Pick out each line of the records in which the word "rationals" appears.

============================================================

(** * gmaps/heatmap.py: heatmap layers, their validation and their bounds

    A shallow embedding of the two layer classes of [gmaps/heatmap.py]
    ([Heatmap], [WeightedHeatmap]) and of the options mixin they share,
    together with the part of [traitlets] the classes rely on: a trait
    assignment validates the value, runs the class's [@validate] hook,
    stores the value and, when the stored value differs from the previous
    one, calls the class's [@observe] hook.

    Python floats are modelled as exact rationals in lowest terms ([Qc]):
    the code only compares coordinates and selects among them, and on
    canonical rationals Python's [==] is Leibniz equality. NaN and the
    infinities are not modelled. An int offered to a [Float] trait is cast
    to a float first ([Float_cast]).  Python tuples of
    numbers are lists of numbers, so that [point[:2]], [row[0]] and
    [row[1]] keep their meaning on tuples of any length. *)

From Stdlib Require Import List QArith Qcanon Lqa String Bool Lia.
Import ListNotations.

Local Open Scope string_scope.
Local Open Scope list_scope.
Local Open Scope Qc_scope.

(** ** Python values *)

Definition number := Qc.

Definition num (q : Q) : number := Q2Qc q.
Arguments num q%_Q.

(** [a <= b] and [a < b] on Python numbers. *)
Definition leb (a b : number) : bool := Qle_bool a b.
Definition ltb (a b : number) : bool := negb (Qle_bool b a).

(** A tuple of numbers: [(46.1, 5.2)] is [[num 46.1; num 5.2]]. *)
Definition tuple := list number.

(** [None] or a float, the values a [Float] trait is offered. *)
Definition float_value := option number.

Definition number_eqb (a b : number) : bool := Qc_eq_bool a b.

Fixpoint list_eqb {A} (eqb : A -> A -> bool) (xs ys : list A) : bool :=
  match xs, ys with
  | [], [] => true
  | x :: xs', y :: ys' => eqb x y && list_eqb eqb xs' ys'
  | _, _ => false
  end.

Definition option_eqb {A} (eqb : A -> A -> bool) (x y : option A) : bool :=
  match x, y with
  | None, None => true
  | Some a, Some b => eqb a b
  | _, _ => false
  end.

Definition tuple_eqb : tuple -> tuple -> bool := list_eqb number_eqb.

(** ** Exceptions, results and methods *)

Inductive exn :=
| TraitError (trait_name : string)
| InvalidPointException (point : tuple)
| IndexError
| ValueError
| OverflowError.

Inductive result (A : Type) :=
| Return (a : A)
| Raise (e : exn).
Arguments Return {A} a.
Arguments Raise {A} e.

(** A method of an object of type [Self]: it runs on the object, leaves it
    in a new state and either returns or raises. An exception does not undo
    the mutations made before it. *)
Definition method (Self A : Type) := Self -> Self * result A.

Definition ret {Self A} (a : A) : method Self A := fun self => (self, Return a).

Definition lift {Self A} (r : result A) : method Self A := fun self => (self, r).

Definition bind {Self A B} (m : method Self A) (k : A -> method Self B)
  : method Self B :=
  fun self =>
    match m self with
    | (self', Return a) => k a self'
    | (self', Raise e) => (self', Raise e)
    end.

Declare Scope method_scope.
Delimit Scope method_scope with method.
Notation "x <- m ;; k" := (bind m (fun x => k))
  (at level 61, m at next level, right associativity) : method_scope.
Notation "' pat <- m ;; k" := (bind m (fun x => match x with pat => k end))
  (at level 61, pat pattern, m at next level, right associativity) : method_scope.

(** [tup[i]] *)
Definition getitem (i : nat) (tup : tuple) : result number :=
  match nth_error tup i with
  | Some x => Return x
  | None => Raise IndexError
  end.

(** [[row[i] for row in data]] *)
Fixpoint column (i : nat) (data : list tuple) : result (list number) :=
  match data with
  | [] => Return []
  | row :: rest =>
      match getitem i row with
      | Raise e => Raise e
      | Return x =>
          match column i rest with
          | Raise e => Raise e
          | Return xs => Return (x :: xs)
          end
      end
  end.

(** ** traitlets: validated, observed attributes *)

Module traitlets.

(** The argument of a [@validate] hook; the hook reads [proposal["value"]]. *)
Record proposal (V : Type) := { value : V }.
Arguments value {V} p.

(** The argument of an [@observe] hook; the hook reads [change["new"]]. *)
Record change (V : Type) := { old : V; new : V }.
Arguments old {V} c.
Arguments new {V} c.

Section HasTraits.
Context {Self V : Type}.

(** A trait of a class: its own check of an offered value, where the
    object keeps the value, and [==] on its values. *)
Record TraitType := {
  name : string;
  validate : V -> result V;
  get : Self -> V;
  put : V -> Self -> Self;
  eqb : V -> V -> bool
}.

(** [obj.name = value]: the trait's check, then the class's [@validate]
    hook; either may raise, and then nothing is stored.  Otherwise the
    value is stored and, unless the old and the new value compare equal,
    the [@observe] hook of the class is called. *)
Definition set (t : TraitType)
    (cross_validate : Self -> proposal V -> result V)
    (observer : change V -> method Self unit)
    (v : V) : method Self unit :=
  fun self =>
    match validate t v with
    | Raise e => (self, Raise e)
    | Return v1 =>
        match cross_validate self {| value := v1 |} with
        | Raise e => (self, Raise e)
        | Return new_value =>
            let old_value := get t self in
            let self' := put t new_value self in
            if eqb t old_value new_value then (self', Return tt)
            else observer {| old := old_value; new := new_value |} self'
        end
    end.

(** A trait without hooks. *)
Definition no_validator (self : Self) (p : proposal V) : result V :=
  Return (value p).
Definition no_observer (c : change V) : method Self unit := ret tt.
End HasTraits.
Arguments TraitType Self V : clear implicits.

(** [Float(allow_none=..., min=..., max=...)] on a value that is [None] or
    a float: [None] only where allowed, a float only within the declared
    bounds. An int is cast to a float before it gets here, see
    [Float_cast]. *)
Definition Float_validate (trait_name : string) (allow_none : bool)
    (min max : option number) (v : float_value) : result float_value :=
  match v with
  | None => if allow_none then Return None else Raise (TraitError trait_name)
  | Some x =>
      if match min with Some lo => ltb x lo | None => false end
      then Raise (TraitError trait_name)
      else if match max with Some hi => ltb hi x | None => false end
      then Raise (TraitError trait_name)
      else Return (Some x)
  end.

(** A value offered to a [Float] trait: [None], an int or a float. *)
Inductive offered :=
| offered_None
| offered_int (z : Z)
| offered_float (x : number).

(** A natural number rounded to 53 significant bits, ties to the even
    neighbour: the magnitude of the float nearest to it. *)
Definition round_to_53_bits (n : Z) : Z :=
  let dropped := Z.max 0 (Z.log2 n + 1 - 53) in
  let kept := Z.shiftr n dropped in
  let remainder := (n - Z.shiftl kept dropped)%Z in
  let half := Z.shiftl 1 (dropped - 1) in
  let round_up :=
    (0 <? dropped)%Z
    && ((half <? remainder)%Z || ((remainder =? half)%Z && Z.odd kept)) in
  Z.shiftl (if round_up then (kept + 1)%Z else kept) dropped.

(** [float(z)] for an int [z]: the nearest float, or [OverflowError] when
    that would be 2^1024 or more. *)
Definition float_of_int (z : Z) : result number :=
  let magnitude := round_to_53_bits (Z.abs z) in
  if (2 ^ 1024 <=? magnitude)%Z then Raise OverflowError
  else Return (num (inject_Z (Z.sgn z * magnitude))).

(** The first step of [Float.validate]:
    [if isinstance(value, int): value = float(value)]. *)
Definition Float_cast (v : offered) : result float_value :=
  match v with
  | offered_None => Return None
  | offered_int z =>
      match float_of_int z with
      | Raise e => Raise e
      | Return x => Return (Some x)
      end
  | offered_float x => Return (Some x)
  end.

(** [obj.name = value] on a [Float] trait without hooks, for any value
    that may be offered: the cast, then the assignment of the float. *)
Definition set_Float {Self : Type} (t : TraitType Self float_value)
    (v : offered) : method Self unit :=
  fun self =>
    match Float_cast v with
    | Raise e => (self, Raise e)
    | Return v' => set t no_validator no_observer v' self
    end.

(** [List(trait=..., allow_none=..., minlen=...)]: [None] only where
    allowed; a list of at least [minlen] elements, each passed through the
    element trait. *)
Fixpoint validate_elements {A} (trait_name : string)
    (element : A -> option A) (xs : list A) : result (list A) :=
  match xs with
  | [] => Return []
  | x :: rest =>
      match element x with
      | None => Raise (TraitError trait_name)
      | Some x' =>
          match validate_elements trait_name element rest with
          | Raise e => Raise e
          | Return rest' => Return (x' :: rest')
          end
      end
  end.

Definition List_validate {A} (trait_name : string) (element : A -> option A)
    (allow_none : bool) (minlen : nat) (v : option (list A))
  : result (option (list A)) :=
  match v with
  | None => if allow_none then Return None else Raise (TraitError trait_name)
  | Some xs =>
      if Nat.ltb (List.length xs) minlen then Raise (TraitError trait_name)
      else match validate_elements trait_name element xs with
           | Raise e => Raise e
           | Return xs' => Return (Some xs')
           end
  end.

============================================================

WRITTEN RESPONSE
    Python floats are modelled as exact rationals in lowest terms ([Qc]):
    canonical rationals Python's [==] is Leibniz equality. NaN and the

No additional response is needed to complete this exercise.